(* ===== verification/ApplyExamples.v ===== *)
(** * ApplyExamples: the block transition on concrete blocks

    A small ledger over the in-memory store with the concrete hash, signatures and codecs.
    It instantiates the theorems on the block transition, and exhibits the block whose
    rejection leaves a half-applied store. *)

From S2P Require Export ApplyAtomic.
From Stdlib Require Import Strings.Byte.

Local Open Scope Z_scope.

#[local] Existing Instance Checksum.prims.
#[local] Existing Instance ChecksumSig.prims.
#[local] Existing Instance RecordsWire.codecs.

Module Sample.
Definition key (n : byte) : bytes * bytes := lib_keygen (lib_of 3) [n].
Definition addr (n : byte) : AccountId := from_pubkey (key n).2.

Definition unsigned (n : byte) (nonce : Z) (call : TxCall) (fee : Z) (wh : bytes) : TxBody :=
  {| tx_nonce := nonce; tx_from_account := addr n; tx_call := call; tx_fee_sat := fee;
     tx_gas_limit := 21000; tx_witness_hash := wh |}.

(** A signed transaction of account [n] with its inline key. *)
Definition witness_for (n : byte) (nonce : Z) (call : TxCall) (fee : Z) : Witness :=
  {| wit_sig_algo := 3;
     wit_sig := default [] (lib_sign (lib_of 3) [] (key n).1
                  (signing_hash (unsigned n nonce call fee [])));
     wit_pubkey := Inline (key n).2 |}.
Definition signed (n : byte) (nonce : Z) (call : TxCall) (fee : Z) : TxBody :=
  unsigned n nonce call fee (witness_hash (witness_for n nonce call fee)).

Definition header (height : Z) : BlockHeader :=
  {| bh_version := 1; bh_height := height; bh_parent := replicate 32 x00;
     bh_timestamp_ms := 600000; bh_bits := 520159231; bh_nonce := 0;
     bh_tx_root := replicate 32 x00; bh_witness_root := replicate 32 x00;
     bh_state_root := replicate 32 x00; bh_reflect_root := replicate 32 x00;
     bh_coinbase := pad_to_32 (addr x0f); bh_sig_algo := 3; bh_hash_algo := 1 |}.

Definition block (height : Z) (txs : list (byte * Z * TxCall * Z)) : Block :=
  {| blk_header := header height;
     blk_body := {|
       body_txs := (fun '(n, nonce, call, fee) => signed n nonce call fee) <$> txs;
       body_witnesses := (fun '(n, nonce, call, fee) => witness_for n nonce call fee) <$> txs |} |}.

Definition with_balance (s : MemState) (n : byte) (amount : Z) : MemState :=
  (save (E:=ApplyError) (addr n)
     {| acc_balance := amount; acc_nonce := 0; acc_pubkey := []; acc_sig_algo := 0 |} s).2.

(** Accounts 1 and 2 funded, under the 2-of-3 committee of [SampleCommittee]. *)
Definition store : MemState :=
  put (with_balance (with_balance MemState_new x01 1000) x02 500)
    Meta governance_key (default [] (cbor_ser SampleCommittee.config)).

Definition job : bytes := replicate 32 x2a.
Definition upgrade_proof : bytes :=
  default [] (cbor_ser (SampleCommittee.proof_by [x01; x03] (upgrade_crypto_gov_payload 7 2 3))).

Definition transfers : Block :=
  block 7 [(x01, 0, Transfer (addr x02) 300, 5); (x02, 0, Transfer (addr x03) 40, 2)].
(** A transfer, an attestation and an approved rotation that activates at once. *)
Definition mixed : Block :=
  block 7 [(x01, 0, AttestRound job 3 (replicate 32 x11) 1500, 5);
           (x02, 0, UpgradeCrypto 7 2 3 upgrade_proof, 2)].
(** Two transfers of one account with the same nonce: each is valid on its own. *)
Definition clash : Block :=
  block 7 [(x01, 0, Transfer (addr x02) 300, 5); (x01, 0, Transfer (addr x03) 40, 2)].

Definition run (b : Block) : outcome ApplyError ApplyOutput * MemState :=
  apply_block default_features b 50 store.
Definition out (b : Block) : ApplyOutput :=
  match (run b).1 with
  | Ok o => o
  | _ => {| ao_txs_applied := 0; ao_fees_collected_sat := 0; ao_coinbase_minted_sat := 0;
            ao_state_root := [] |}
  end.

Definition ids : list AccountId := addr <$> [x01; x02; x03; x0f].

Lemma ok_run b : is_ok (run b).1 = true ->
  apply_block default_features b 50 store = (Ok (out b), (run b).2).
Proof. unfold out, run. by destruct (apply_block _ b 50 store) as [[o|e|] s]. Qed.
Lemma transfers_run :
  apply_block default_features transfers 50 store = (Ok (out transfers), (run transfers).2).
Proof. apply ok_run. vm_compute. reflexivity. Qed.
Lemma mixed_run :
  apply_block default_features mixed 50 store = (Ok (out mixed), (run mixed).2).
Proof. apply ok_run. vm_compute. reflexivity. Qed.

Lemma transfers_covers : covers transfers ids.
Proof.
  split_and!; apply (bool_decide_eq_true_1 _); vm_compute; reflexivity.
Qed.

Lemma distinct_senders : NoDup (tx_from_account <$> body_txs (blk_body transfers)).
Proof. apply (bool_decide_eq_true_1 _). vm_compute. reflexivity. Qed.
End Sample.
Import Sample.

Lemma apply_block_refines_ledger_witness :
  (forall id, balance (run transfers).2 id = ledger_block transfers 50 (balance store) id) /\
  ao_fees_collected_sat (out transfers) = sum_fees (body_txs (blk_body transfers)) /\
  ao_coinbase_minted_sat (out transfers) = 50 + sum_fees (body_txs (blk_body transfers)) /\
  ao_txs_applied (out transfers) = Z.of_nat (length (body_txs (blk_body transfers))) /\
  ao_state_root (out transfers) = root (run transfers).2.
Proof.
  apply (apply_block_refines_ledger default_features transfers 50 store (run transfers).2 _ ids);
    [vm_compute; reflexivity|lia|exact transfers_covers|vm_compute; discriminate
    |exact transfers_run].
Defined.

Lemma apply_block_conserves_witness :
  total_balance (run transfers).2 ids = total_balance store ids + 50.
Proof.
  apply (apply_block_conserves default_features transfers 50 store (run transfers).2 (out transfers));
    [vm_compute; reflexivity|lia|exact transfers_covers|vm_compute; discriminate
    |exact transfers_run].
Defined.

Lemma apply_block_authenticates_witness :
  exists tx w pk, body_witnesses (blk_body transfers) !! 1%nat = Some w /\
    witness_hash w = tx_witness_hash tx /\ call_supported tx /\
    authenticated default_features store tx w pk /\
    call_amount tx + tx_fee_sat tx <= balance store (tx_from_account tx).
Proof.
  exists (signed x02 0 (Transfer (addr x03) 40) 2).
  apply (apply_block_authenticates default_features transfers 50 store (run transfers).2 _ 1%nat _ transfers_run).
  reflexivity.
Defined.

Lemma apply_block_account_frame_witness :
  (forall id, nonce store id <= nonce (run mixed).2 id) /\
  NoDup (tx_from_account <$> body_txs (blk_body mixed)).
Proof.
  destruct (apply_block_account_frame default_features mixed 50 store (run mixed).2 (out mixed))
    as [Hf Hnd]; [vm_compute; reflexivity|lia|exact mixed_run|].
  split; [apply Hf|]. apply Hnd.
  intros tx Htx. unfold mixed, block in Htx. cbn [blk_body body_txs fmap list_fmap] in Htx.
  rewrite !elem_of_cons, elem_of_nil in Htx. destruct Htx as [->|[->|[]]]; vm_compute; reflexivity.
Defined.

Lemma block_committee_rotation_witness :
  (committee_valid store -> committee_valid (run mixed).2) /\
  (forall cfg, load_governance store = Some cfg ->
     exists cfg', load_governance (run mixed).2 = Some cfg' /\
       rtc (gov_step default_features) cfg cfg').
Proof.
  apply (block_committee_rotation default_features mixed 50 store (run mixed).2 (Ok (out mixed)));
    [vm_compute; reflexivity|exact mixed_run].
Defined.

Lemma block_governed_records_witness :
  let s' := (run mixed).2 in
  (load_pending_upgrade s' = load_pending_upgrade store \/
   exists p cfg', load_pending_upgrade s' = Some p /\
     rtc (gov_step default_features) SampleCommittee.config cfg' /\
     upgrade_approved default_features cfg' p) /\
  (load_attest_authority s' job = load_attest_authority store job \/
   exists a cfg', load_attest_authority s' job = Some a /\
     rtc (gov_step default_features) SampleCommittee.config cfg' /\
     registry_approved default_features job cfg' a).
Proof.
  cbv zeta. apply (block_governed_records default_features mixed 50 store (run mixed).2 (Ok (out mixed)));
    [vm_compute; reflexivity|vm_compute; reflexivity|exact mixed_run].
Defined.

Lemma block_epilogue_witness :
  let s' := (run mixed).2 in
  let r := block_reflection mixed (ao_fees_collected_sat (out mixed))
             (ao_coinbase_minted_sat (out mixed)) in
  load_active_crypto s' =
    Some {| ac_sig_algo := 2; ac_hash_algo := 3; ac_activated_at_height := 7 |} /\
  load_latest_reflection s' = Some r /\ load_reflection_at s' 6 = load_reflection_at store 6.
Proof.
  destruct (block_epilogue default_features mixed 50 store (run mixed).2 (out mixed) 6)
    as (Ha & Hl & _ & H6);
    [vm_compute; reflexivity|lia|vm_compute; reflexivity|unfold in_u; lia|exact mixed_run|].
  split; [rewrite Ha; vm_compute; reflexivity|]. split; [exact Hl|apply H6; discriminate].
Defined.

(** Member 1 may attest the job; with a bad CAGE code nobody can. *)
Lemma attestations_exact_witness :
  let r := apply_attest_round (header 7) 0 (addr x01) job 3 (replicate 32 x11) 1500 store in
  let q := apply_pedigree (header 7) 0 (addr x01) job (replicate 16 x01) job (ascii_bytes "1ab2c") job store in
  (if may_attest store job (addr x01) then
    r.1 = Ok tt /\
    get_cbor r.2 Attest (attest_key job 3) =
      Some {| ar_job_id := job; ar_round_id := 3; ar_model_hash := replicate 32 x11;
              ar_dp_epsilon_milli := 1500; ar_coordinator := addr x01;
              ar_block_height := 7; ar_block_timestamp_ms := 600000 |} /\
    (forall sub k, (sub, k) <> (Attest, attest_key job 3) -> get r.2 sub k = get store sub k)
  else r.1 = Err (AttestCoordinatorNotAuthorized 0) /\ r.2 = store) /\
  q.2 = store.
Proof.
  intros r q. split.
  - destruct (attestations_exact (header 7) 0 (addr x01) store r.2 r.1) as [Ha _];
      [vm_compute; reflexivity|vm_compute; reflexivity|].
    apply Ha; [vm_compute; reflexivity|apply surjective_pairing].
  - destruct (attestations_exact (header 7) 0 (addr x01) store q.2 q.1) as [_ Hp];
      [vm_compute; reflexivity|vm_compute; reflexivity|].
    apply (Hp job (replicate 16 x01) job (ascii_bytes "1ab2c") job);
      [vm_compute; reflexivity|apply surjective_pairing].
Defined.

Lemma transfer_block_atomic_witness :
  match pass1 default_features store (body_witnesses (blk_body transfers)) 0 0
          (body_txs (blk_body transfers)) with
  | Ok (fees, _) => exists o s', apply_block default_features transfers 50 store = (Ok o, s') /\
                      ao_fees_collected_sat o = fees
  | Err e => apply_block default_features transfers 50 store = (Err e, store)
  | Panic => False
  end.
Proof.
  apply (transfer_block_atomic default_features transfers 50 store ids);
    [vm_compute; reflexivity|lia|vm_compute; reflexivity| |exact distinct_senders
    |exact transfers_covers|vm_compute; discriminate].
  repeat (constructor; [by eexists _, _|]). constructor.
Defined.

(** [apply_block] is not atomic, although its contract is that a failed block leaves
    the store unchanged.  On this ledger two transfers of account 1 with the same nonce
    both pass the validating pass; the second one fails when balances move, and the block
    is rejected with the first transfer already in the store. *)
Lemma rejected_block_mutates_store :
  is_ok (pass1 default_features store (body_witnesses (blk_body clash)) 0 0
           (body_txs (blk_body clash))) = true /\
  (run clash).1 = Err (NonceMismatch 1 1 0) /\
  balance store (addr x01) = 1000 /\ balance (run clash).2 (addr x01) = 695 /\
  balance (run clash).2 (addr x02) = 800 /\
  root (run clash).2 <> root store.
Proof. vm_compute. split_and!; try reflexivity. discriminate. Qed.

▶ _Task to complete_
The result is a copy of every line above where the word "ApplyError" shows up.

▶ _Exercise response_
  (save (E:=ApplyError) (addr n)
Definition run (b : Block) : outcome ApplyError ApplyOutput * MemState :=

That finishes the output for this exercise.